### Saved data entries

(** * Magic Transporter: the mover lifecycle, checked against its code

    A shallow embedding of the TypeScript sources of the Magic Mover
    service: the state machine ([utils/stateMachine.util.ts]), the Mongoose
    schemas, the three repositories, the two services and the HTTP layer
    (request validation, controllers, response helper), followed by the
    properties of the design document that are settled on them and by
    further properties of the code: what holds in every database that the
    calls reach, how the calls compose, and what a request is answered
    with.

    Conventions of the embedding.
    - A JavaScript [number] is an exact rational ([Q]); rounding of IEEE
      doubles is outside the model.
    - A JavaScript [string] is a Rocq [string]; [String.prototype.trim] is
      modelled on the ASCII white space characters.  An identifier is any
      string: the casting of strings to ObjectId is not modelled.
    - A MongoDB collection is a finite map from [_id] to document; the
      activity log, whose order and time stamps matter, is a list in
      insertion order.  The [_id] that the driver generates for a new
      document and the clock value that becomes [createdAt] are inputs of
      the operations that need them.
    - An [async] function is a tree of atomic database round trips, one per
      [await] on the database.  [run] executes one call alone; [interleave]
      executes two calls under a schedule of the event loop.  Every result
      comes with the database the call leaves behind, so that what a
      rejected call has written can be stated. *)

From Stdlib Require Import QArith Qminmax Lqa.
From stdpp Require Import base option list gmap strings sorting.

Open Scope string_scope.
Open Scope list_scope.

(** ** enums *)

Inductive MagicMoverState : Set := RESTING | LOADING | ON_MISSION.

Module ActivityType.
Inductive t : Set := LOADING | UNLOADING | MISSION_STARTED | MISSION_ENDED.
End ActivityType.

#[global] Instance MagicMoverState_eq_dec : EqDecision MagicMoverState.
Proof. solve_decision. Defined.

#[global] Instance ActivityType_eq_dec : EqDecision ActivityType.t.
Proof. solve_decision. Defined.

(** The string value of each enum member, as the enum declares it. *)
Definition MagicMoverState_value (s : MagicMoverState) : string :=
  match s with
  | RESTING => "resting"
  | LOADING => "loading"
  | ON_MISSION => "on-mission"
  end.

(** ** Errors

    The code throws plain [Error] objects and tells them apart by their
    message.  Each constructor is one [throw] site (or one error of the
    Mongoose library that the code handles); its arguments are the values
    interpolated into the message. *)

Inductive Error : Type :=
  | MoverNotFound
  | ItemsNotFound (missingItemIds : list string)
  | InvalidStateTransition (act : string) (currentState targetState : MagicMoverState)
  | DuplicateItems (duplicates : list string)
  | WeightLimitExceeded (current adding limit : Q)
  | ConcurrentModification
  | MustBeOnMission
  | FailedTo (what : string)
  | ValidationFailed (constraints : list string)
  | BadRequest (text : string)
  | MongooseValidationError (paths : list string)
  | MongooseVersionError
  | MongooseDocumentNotFoundError
  | MongoDuplicateKey.
Definition lookup_station_id (file : stations_file) (query_name : string)
    : list event * result pyvalue :=
  match lookup_body file query_name with
  | Ok station => ([], Ok station)
  | Raise (FileNotFoundError msg) | Raise (JSONDecodeError msg) =>
      ([Printed ("Error reading stations.json: " ++ msg)], Ok VNone)
  | Raise (KeyError key) =>
      ([Printed ("Error reading stations.json: '" ++ key ++ "'")], Ok VNone)
  | Raise e => ([], Raise e)
  end.
End Resolver.

(** ** API client *)

Section Client.
Context (MET_OFFICE_API_KEY : string).

(** The query parameters that go out: [{}] for [None], then
    [setdefault]. *)
Definition request_params (params : option (gmap string pyvalue)) : gmap string pyvalue :=
  setdefault "key" (VStr MET_OFFICE_API_KEY) (default ∅ params).

(** The body of the [try]: the GET, [raise_for_status], [json()]. *)
Definition request_body (net : network) (url : string)
    (params : gmap string pyvalue) : client_error + pyvalue :=
  match net url params with
  | Fault msg => inl (OtherException msg)
  | Aborted e => inl (Uncaught e)
  | Responded r =>
      if is_success r then
        match json r with
        | inr data => inr data
        | inl msg => inl (OtherException msg)
        end
      else inl (HTTPStatusError r)
  end.

Definition make_met_office_request (net : network) (url : string)
    (params : option (gmap string pyvalue)) : list event * result pyvalue :=
  let params := request_params params in
  let sent := HttpGet url params 30 in
  match request_body net url params with
  | inr data => ([sent], Ok data)
  | inl (HTTPStatusError r) =>
      ([sent; Printed ("HTTP Error: " ++ string_of_Z (status_code r) ++ " - " ++ text r)],
       Ok VNone)
  | inl (OtherException msg) =>
      ([sent; Printed ("An error occurred: " ++ msg)], Ok VNone)
  | inl (Uncaught e) => ([sent], Raise e)
  end.
End Client.

(** ** Observation formatter *)

(** The f-string of one hourly block, by slot. *)
Definition observation_text (time_str temp weather_desc humidity pressure
    wind_speed wind_dir wind_gust visibility dew_point : string) : string :=
  LF ++ time_str ++ " - Temp: " ++ temp ++ "°C, Weather: " ++ weather_desc ++ LF ++
  "         Humidity: " ++ humidity ++ "%, Pressure: " ++ pressure ++ "hPa" ++ LF ++
  "         Wind: " ++ wind_speed ++ "mph from " ++ wind_dir ++
    " (gusts " ++ wind_gust ++ "mph)" ++ LF ++
  "         Visibility: " ++ visibility ++ "m, Dew Point: " ++ dew_point ++ "°C".

Definition time_text (time_minutes : Z) : string :=
  let hours := time_minutes / 60 in
  let minutes := time_minutes mod 60 in
  format_02d hours ++ ":" ++ format_02d minutes.

Definition section_header (date_formatted : string) : string :=
  LF ++ "=== " ++ date_formatted ++ " ===".

(** ["\n".join(lines)]. *)
Fixpoint join_lines (lines : list string) : string :=
  match lines with
  | [] => ""
  | [line] => line
  | line :: rest => line ++ LF ++ join_lines rest
  end.

Definition parse_failure (problem : string) : string :=
  "Failed to parse the observations data: " ++ problem ++
  ". The structure might have changed or the location is invalid.".

Definition not_found (name : string) : string :=
  "Location '" ++ name ++
  "' not found. Please check the spelling or try a different location name.".

Definition fetch_failure : string :=
  "Unable to fetch observations data for this location.".

Section Formatter.
Context (py : Builtins).

(** One hourly report. *)
Definition format_rep (rep : pyvalue) : result string :=
  minutes_field ← getitem rep "$";
  time_minutes ← py_int py minutes_field;
  let time_str := time_text time_minutes in
  temp ← get_method rep "T" (VStr "N/A");
  humidity ← get_method rep "H" (VStr "N/A");
  pressure ← get_method rep "P" (VStr "N/A");
  wind_speed ← get_method rep "S" (VStr "N/A");
  wind_gust ← get_method rep "G" (VStr "N/A");
  wind_dir ← get_method rep "D" (VStr "N/A");
  weather_code ← get_method rep "W" (VStr "NA");
  visibility ← get_method rep "V" (VStr "N/A");
  dew_point ← get_method rep "Dp" (VStr "N/A");
  weather_desc ← get_weather_description py weather_code;
  Ok (observation_text time_str (py_str py temp) weather_desc (py_str py humidity)
        (py_str py pressure) (py_str py wind_speed) (py_str py wind_dir)
        (py_str py wind_gust) (py_str py visibility) (py_str py dew_point)).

### About this task
Where the data above reaches the line holding "Definition not_found (name", begin printing, and stop after the line holding "temp ← get_method". Each line must be reproduced exactly, with nothing else added.

### Exercise solution
Definition not_found (name : string) : string :=
  "Location '" ++ name ++
  "' not found. Please check the spelling or try a different location name.".

Definition fetch_failure : string :=
  "Unable to fetch observations data for this location.".

Section Formatter.
Context (py : Builtins).

(** One hourly report. *)
Definition format_rep (rep : pyvalue) : result string :=
  minutes_field ← getitem rep "$";
  time_minutes ← py_int py minutes_field;
  let time_str := time_text time_minutes in
  temp ← get_method rep "T" (VStr "N/A");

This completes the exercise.